> Prompt
Whenever a line of the listing contains the string "arguments", return that line.

> Given records
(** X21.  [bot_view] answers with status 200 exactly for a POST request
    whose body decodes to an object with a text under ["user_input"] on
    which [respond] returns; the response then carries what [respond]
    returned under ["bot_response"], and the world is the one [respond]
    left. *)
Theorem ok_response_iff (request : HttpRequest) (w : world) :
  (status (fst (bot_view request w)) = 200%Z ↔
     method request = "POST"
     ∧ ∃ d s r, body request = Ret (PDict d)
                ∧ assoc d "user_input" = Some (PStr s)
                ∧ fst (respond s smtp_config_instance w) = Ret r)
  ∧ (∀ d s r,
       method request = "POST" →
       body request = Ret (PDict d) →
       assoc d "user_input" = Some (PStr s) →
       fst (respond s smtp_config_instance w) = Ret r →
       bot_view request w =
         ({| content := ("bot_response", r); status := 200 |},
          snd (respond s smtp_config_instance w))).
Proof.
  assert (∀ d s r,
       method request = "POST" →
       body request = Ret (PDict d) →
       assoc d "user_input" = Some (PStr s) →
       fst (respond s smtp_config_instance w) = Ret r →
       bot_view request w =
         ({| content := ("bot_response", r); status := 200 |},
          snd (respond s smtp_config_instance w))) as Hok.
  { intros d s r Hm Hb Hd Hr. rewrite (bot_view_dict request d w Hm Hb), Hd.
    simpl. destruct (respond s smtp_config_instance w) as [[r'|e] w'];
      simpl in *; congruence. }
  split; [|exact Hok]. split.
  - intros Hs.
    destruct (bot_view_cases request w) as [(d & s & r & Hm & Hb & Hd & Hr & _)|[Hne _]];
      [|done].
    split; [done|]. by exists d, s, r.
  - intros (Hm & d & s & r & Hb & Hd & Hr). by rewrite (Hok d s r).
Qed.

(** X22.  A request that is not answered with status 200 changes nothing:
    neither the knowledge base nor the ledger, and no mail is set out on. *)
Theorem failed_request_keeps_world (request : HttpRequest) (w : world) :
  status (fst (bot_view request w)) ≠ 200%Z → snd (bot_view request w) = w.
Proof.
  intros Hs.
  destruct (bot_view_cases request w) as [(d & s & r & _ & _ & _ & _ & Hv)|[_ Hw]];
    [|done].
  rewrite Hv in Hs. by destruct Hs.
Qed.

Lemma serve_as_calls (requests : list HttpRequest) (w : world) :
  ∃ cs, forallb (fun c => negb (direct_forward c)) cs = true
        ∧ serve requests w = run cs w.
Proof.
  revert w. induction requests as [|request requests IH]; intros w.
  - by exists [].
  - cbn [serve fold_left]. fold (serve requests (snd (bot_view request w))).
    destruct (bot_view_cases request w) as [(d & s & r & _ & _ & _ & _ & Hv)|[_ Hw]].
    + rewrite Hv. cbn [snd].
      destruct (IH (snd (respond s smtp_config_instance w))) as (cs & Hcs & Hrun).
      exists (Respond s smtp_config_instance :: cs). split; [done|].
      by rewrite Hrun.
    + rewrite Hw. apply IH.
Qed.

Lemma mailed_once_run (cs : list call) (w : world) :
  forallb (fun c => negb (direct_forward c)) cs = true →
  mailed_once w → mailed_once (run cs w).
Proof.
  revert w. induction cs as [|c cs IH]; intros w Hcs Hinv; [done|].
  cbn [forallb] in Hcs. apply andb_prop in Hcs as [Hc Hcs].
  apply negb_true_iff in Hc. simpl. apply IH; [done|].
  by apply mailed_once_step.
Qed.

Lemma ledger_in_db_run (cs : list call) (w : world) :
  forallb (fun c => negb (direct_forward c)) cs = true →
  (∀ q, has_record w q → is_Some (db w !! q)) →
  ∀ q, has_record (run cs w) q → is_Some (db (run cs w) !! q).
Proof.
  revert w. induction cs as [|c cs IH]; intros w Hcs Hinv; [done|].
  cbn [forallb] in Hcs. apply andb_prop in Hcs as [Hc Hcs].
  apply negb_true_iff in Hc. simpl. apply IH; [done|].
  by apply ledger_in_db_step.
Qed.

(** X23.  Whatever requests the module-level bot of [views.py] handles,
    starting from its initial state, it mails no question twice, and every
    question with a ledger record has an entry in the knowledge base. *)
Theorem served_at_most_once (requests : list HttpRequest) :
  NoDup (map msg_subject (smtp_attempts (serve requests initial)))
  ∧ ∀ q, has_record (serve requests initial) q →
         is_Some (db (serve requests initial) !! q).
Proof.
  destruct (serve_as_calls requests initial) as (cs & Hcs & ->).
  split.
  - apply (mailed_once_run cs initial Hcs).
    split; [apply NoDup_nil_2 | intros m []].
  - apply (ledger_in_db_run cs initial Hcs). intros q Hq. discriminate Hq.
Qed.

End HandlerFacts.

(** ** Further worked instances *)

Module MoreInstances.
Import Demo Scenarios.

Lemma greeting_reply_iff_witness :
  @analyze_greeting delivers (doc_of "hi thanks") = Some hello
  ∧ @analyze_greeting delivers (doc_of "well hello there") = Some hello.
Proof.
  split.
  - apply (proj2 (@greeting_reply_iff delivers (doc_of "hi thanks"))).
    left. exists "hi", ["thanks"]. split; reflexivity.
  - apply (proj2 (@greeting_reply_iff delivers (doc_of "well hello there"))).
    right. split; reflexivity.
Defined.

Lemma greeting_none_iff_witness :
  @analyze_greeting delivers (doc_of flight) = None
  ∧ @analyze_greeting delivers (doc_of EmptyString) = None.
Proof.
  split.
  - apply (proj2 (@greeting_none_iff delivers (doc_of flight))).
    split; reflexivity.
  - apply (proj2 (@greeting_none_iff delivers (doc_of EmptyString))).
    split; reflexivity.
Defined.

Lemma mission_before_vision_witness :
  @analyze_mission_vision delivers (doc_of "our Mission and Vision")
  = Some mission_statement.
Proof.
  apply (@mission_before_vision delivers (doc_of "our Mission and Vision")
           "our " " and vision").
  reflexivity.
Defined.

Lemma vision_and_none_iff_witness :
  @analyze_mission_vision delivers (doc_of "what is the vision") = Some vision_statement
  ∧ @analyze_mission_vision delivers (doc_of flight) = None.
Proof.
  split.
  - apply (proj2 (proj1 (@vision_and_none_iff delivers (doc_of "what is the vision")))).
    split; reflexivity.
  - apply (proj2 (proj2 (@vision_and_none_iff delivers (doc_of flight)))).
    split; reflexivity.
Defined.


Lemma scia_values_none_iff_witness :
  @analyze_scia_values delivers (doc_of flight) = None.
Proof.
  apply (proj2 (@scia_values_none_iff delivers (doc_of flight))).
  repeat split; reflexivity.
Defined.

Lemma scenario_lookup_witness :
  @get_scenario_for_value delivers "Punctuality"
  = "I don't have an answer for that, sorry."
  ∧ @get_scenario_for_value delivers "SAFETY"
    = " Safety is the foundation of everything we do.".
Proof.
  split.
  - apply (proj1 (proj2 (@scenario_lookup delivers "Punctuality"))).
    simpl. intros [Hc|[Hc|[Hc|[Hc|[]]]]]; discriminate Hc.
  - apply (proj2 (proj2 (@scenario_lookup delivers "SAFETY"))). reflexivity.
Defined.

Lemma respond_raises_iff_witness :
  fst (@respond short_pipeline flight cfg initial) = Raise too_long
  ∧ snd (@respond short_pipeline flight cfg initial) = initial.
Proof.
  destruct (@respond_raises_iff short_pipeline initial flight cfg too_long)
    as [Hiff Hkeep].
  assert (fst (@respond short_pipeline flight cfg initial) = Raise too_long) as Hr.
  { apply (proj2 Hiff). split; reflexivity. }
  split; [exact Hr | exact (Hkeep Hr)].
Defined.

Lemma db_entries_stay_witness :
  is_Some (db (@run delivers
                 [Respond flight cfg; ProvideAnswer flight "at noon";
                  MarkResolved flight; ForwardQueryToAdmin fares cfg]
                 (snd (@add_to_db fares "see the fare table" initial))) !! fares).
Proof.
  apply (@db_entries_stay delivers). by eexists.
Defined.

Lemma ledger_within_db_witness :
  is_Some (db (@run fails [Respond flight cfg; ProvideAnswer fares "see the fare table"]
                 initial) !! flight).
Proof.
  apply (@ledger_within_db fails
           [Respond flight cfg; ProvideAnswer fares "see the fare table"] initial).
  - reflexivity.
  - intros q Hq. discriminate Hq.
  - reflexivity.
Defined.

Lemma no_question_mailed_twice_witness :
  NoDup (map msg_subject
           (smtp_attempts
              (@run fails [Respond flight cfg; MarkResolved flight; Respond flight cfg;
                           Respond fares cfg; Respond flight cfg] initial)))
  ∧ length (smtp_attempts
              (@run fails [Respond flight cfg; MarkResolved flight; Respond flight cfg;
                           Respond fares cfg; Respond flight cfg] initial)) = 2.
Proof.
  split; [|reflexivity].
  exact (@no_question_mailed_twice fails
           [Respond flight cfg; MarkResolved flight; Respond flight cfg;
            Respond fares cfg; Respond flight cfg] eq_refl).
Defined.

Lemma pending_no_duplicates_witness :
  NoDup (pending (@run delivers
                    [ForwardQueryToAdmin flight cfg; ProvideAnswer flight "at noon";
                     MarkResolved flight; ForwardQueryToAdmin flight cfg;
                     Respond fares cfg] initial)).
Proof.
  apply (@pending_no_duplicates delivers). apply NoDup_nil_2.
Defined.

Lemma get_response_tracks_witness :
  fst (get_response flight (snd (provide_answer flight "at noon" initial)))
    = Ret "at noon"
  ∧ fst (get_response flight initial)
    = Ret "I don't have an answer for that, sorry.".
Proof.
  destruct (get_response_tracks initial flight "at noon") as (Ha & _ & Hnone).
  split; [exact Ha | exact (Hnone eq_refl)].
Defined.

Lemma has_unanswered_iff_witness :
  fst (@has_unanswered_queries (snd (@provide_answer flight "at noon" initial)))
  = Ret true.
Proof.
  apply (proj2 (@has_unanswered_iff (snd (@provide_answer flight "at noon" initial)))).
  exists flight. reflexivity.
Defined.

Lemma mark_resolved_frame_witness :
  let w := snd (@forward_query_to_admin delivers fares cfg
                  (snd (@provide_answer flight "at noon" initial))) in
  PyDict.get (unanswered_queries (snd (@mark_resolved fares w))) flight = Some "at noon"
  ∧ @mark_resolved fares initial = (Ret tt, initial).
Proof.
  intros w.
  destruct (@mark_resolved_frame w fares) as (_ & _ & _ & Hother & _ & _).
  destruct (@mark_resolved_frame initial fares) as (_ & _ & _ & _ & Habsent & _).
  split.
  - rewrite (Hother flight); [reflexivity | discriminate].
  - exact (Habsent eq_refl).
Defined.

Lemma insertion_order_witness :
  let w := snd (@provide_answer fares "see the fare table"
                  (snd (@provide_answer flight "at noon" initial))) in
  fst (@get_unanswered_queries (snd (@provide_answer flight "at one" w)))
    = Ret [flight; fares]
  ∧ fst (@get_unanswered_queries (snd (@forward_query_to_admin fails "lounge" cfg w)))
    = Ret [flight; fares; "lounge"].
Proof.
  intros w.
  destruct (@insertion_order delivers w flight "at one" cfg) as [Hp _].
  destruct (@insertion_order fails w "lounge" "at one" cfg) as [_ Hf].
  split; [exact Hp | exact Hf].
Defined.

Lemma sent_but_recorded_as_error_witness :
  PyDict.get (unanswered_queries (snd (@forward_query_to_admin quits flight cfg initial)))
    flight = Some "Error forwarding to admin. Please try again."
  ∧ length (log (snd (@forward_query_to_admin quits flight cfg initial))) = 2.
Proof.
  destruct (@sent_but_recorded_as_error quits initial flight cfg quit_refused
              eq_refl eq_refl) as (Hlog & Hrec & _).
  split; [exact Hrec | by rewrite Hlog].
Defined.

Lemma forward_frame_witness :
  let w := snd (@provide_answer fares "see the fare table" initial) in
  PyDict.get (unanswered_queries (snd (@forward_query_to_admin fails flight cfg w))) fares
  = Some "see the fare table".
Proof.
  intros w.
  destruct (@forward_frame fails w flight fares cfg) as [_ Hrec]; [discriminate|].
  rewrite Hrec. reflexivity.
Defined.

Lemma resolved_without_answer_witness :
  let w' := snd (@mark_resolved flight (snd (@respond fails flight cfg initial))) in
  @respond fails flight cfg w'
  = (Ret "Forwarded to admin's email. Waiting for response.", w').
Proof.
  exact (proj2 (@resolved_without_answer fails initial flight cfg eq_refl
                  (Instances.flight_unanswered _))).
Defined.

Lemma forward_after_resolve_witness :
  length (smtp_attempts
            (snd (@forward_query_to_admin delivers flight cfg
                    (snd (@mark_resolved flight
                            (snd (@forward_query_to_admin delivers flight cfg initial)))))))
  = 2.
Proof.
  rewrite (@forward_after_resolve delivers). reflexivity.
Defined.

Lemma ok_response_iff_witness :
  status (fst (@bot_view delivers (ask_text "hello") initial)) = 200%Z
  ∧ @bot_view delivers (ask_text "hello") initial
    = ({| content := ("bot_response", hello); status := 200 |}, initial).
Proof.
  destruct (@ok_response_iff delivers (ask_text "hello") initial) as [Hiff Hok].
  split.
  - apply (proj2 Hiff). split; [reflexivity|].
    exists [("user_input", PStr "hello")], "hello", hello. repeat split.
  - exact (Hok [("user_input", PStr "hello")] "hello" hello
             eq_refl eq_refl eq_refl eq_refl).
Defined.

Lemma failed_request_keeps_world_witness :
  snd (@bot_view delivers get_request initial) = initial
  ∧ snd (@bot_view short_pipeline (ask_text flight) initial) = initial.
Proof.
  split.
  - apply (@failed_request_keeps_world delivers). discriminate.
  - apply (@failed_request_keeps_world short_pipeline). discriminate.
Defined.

---

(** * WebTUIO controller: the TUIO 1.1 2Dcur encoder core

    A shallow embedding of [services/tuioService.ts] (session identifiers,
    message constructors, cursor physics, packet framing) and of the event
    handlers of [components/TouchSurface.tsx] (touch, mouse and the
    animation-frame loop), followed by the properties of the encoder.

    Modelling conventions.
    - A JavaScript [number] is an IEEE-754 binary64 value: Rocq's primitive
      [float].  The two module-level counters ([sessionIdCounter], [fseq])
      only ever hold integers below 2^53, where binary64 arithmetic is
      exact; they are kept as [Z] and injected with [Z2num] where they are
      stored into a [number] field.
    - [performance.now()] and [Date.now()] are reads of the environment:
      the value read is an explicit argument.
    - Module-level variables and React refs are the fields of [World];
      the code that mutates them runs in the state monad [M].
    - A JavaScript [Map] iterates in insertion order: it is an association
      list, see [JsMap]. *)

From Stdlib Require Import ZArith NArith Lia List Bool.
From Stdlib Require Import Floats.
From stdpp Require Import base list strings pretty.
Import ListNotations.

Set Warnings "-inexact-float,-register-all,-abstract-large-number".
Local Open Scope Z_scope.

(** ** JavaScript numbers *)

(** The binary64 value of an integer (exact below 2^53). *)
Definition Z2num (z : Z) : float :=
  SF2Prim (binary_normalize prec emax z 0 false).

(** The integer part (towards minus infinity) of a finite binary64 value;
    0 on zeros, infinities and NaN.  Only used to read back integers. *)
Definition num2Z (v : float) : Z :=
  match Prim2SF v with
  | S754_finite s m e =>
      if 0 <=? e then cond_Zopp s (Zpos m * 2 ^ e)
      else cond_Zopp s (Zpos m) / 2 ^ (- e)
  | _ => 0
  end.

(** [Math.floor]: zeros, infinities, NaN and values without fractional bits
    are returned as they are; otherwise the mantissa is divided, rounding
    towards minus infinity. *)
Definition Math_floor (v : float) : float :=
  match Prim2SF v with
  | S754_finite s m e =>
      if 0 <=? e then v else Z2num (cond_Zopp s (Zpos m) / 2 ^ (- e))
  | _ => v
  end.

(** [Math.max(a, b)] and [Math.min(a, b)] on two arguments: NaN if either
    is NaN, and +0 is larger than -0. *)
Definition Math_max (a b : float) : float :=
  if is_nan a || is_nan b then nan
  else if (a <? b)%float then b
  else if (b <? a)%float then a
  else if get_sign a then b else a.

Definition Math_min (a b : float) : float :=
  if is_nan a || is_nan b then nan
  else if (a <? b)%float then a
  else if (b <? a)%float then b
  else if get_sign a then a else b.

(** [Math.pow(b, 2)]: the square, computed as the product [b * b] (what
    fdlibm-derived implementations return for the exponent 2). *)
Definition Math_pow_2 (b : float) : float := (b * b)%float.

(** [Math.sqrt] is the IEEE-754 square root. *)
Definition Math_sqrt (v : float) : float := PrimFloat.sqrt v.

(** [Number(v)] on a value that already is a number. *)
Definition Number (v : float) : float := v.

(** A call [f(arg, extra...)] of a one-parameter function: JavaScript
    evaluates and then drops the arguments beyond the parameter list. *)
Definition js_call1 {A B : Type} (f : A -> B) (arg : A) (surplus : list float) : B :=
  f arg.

> Your solution
(** [Math.max(a, b)] and [Math.min(a, b)] on two arguments: NaN if either
    evaluates and then drops the arguments beyond the parameter list. *)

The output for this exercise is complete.